THE TASK: If a line of the data below contains the string "symmetry", copy it into your answer.

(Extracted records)
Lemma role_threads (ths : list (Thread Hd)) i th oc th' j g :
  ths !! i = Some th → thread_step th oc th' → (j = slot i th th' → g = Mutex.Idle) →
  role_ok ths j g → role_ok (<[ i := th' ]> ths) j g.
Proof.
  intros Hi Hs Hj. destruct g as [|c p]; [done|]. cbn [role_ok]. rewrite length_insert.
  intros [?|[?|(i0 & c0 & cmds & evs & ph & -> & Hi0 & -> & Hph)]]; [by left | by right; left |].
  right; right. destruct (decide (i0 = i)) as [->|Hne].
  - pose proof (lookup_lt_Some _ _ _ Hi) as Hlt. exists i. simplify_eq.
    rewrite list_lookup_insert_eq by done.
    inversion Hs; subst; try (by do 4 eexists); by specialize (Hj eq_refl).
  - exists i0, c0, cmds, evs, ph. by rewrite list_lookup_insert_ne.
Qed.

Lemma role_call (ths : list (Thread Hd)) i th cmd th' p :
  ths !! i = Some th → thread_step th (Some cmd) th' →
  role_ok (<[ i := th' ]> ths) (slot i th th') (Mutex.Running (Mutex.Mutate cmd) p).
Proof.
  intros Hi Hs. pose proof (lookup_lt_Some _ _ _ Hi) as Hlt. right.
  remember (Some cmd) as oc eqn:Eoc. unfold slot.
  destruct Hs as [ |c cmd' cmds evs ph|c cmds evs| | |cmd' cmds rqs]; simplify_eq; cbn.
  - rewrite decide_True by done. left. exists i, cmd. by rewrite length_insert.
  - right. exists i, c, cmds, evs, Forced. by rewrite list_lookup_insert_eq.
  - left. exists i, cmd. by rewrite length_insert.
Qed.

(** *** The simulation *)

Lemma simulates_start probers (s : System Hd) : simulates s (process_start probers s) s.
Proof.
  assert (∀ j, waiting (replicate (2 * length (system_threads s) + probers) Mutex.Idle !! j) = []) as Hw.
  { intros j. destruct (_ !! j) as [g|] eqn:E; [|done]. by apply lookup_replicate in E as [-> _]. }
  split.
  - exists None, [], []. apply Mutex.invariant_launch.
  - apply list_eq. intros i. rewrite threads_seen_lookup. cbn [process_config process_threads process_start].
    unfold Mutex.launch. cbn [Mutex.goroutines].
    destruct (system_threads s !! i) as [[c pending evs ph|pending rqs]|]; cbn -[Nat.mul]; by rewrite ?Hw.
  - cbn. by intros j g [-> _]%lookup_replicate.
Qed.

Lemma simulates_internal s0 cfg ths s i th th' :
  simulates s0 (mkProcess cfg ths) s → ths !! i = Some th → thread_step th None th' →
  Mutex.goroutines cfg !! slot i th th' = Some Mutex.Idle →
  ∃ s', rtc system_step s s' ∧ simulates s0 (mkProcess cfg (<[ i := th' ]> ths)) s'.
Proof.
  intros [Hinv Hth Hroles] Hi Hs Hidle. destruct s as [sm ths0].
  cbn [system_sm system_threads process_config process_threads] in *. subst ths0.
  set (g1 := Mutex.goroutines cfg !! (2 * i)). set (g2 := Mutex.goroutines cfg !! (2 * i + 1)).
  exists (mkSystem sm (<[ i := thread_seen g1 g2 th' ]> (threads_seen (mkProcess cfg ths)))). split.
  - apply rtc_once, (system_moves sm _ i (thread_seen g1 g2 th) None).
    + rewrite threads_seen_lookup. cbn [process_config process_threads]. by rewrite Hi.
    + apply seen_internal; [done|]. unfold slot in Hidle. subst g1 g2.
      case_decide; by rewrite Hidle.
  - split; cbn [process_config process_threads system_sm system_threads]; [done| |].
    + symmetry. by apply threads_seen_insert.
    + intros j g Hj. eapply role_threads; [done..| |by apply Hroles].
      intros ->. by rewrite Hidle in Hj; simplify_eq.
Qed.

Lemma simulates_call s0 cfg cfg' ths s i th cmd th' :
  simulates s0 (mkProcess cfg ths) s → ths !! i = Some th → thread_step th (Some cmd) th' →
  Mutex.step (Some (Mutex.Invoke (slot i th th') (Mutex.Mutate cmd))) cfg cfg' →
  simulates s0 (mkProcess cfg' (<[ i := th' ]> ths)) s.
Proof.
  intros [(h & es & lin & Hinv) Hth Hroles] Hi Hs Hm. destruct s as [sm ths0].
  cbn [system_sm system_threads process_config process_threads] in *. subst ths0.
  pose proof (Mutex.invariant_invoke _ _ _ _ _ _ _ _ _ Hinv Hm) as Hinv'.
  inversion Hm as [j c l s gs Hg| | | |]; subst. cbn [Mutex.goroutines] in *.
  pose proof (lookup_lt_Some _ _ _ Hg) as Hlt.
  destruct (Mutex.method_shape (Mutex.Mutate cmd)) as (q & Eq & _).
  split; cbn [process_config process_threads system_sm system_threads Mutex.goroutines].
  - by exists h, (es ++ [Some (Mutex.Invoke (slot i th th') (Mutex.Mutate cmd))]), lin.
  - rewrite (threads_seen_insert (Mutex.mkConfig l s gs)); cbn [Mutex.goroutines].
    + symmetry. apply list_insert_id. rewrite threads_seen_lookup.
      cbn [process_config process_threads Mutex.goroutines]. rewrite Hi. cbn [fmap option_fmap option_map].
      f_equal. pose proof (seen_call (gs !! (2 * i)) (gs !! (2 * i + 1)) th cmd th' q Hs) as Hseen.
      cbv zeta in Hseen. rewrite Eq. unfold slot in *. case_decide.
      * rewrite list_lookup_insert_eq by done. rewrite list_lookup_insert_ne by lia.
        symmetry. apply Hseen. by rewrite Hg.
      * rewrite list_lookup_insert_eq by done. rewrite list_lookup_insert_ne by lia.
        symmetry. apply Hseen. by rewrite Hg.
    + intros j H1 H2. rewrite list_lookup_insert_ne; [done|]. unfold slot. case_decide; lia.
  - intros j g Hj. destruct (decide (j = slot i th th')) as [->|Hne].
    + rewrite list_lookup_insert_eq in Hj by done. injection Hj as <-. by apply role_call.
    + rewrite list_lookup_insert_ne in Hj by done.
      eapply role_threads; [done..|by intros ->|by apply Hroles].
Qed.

REPLY:
    + symmetry. by apply threads_seen_insert.
    + symmetry. apply list_insert_id. rewrite threads_seen_lookup.
        symmetry. apply Hseen. by rewrite Hg.
        symmetry. apply Hseen. by rewrite Hg.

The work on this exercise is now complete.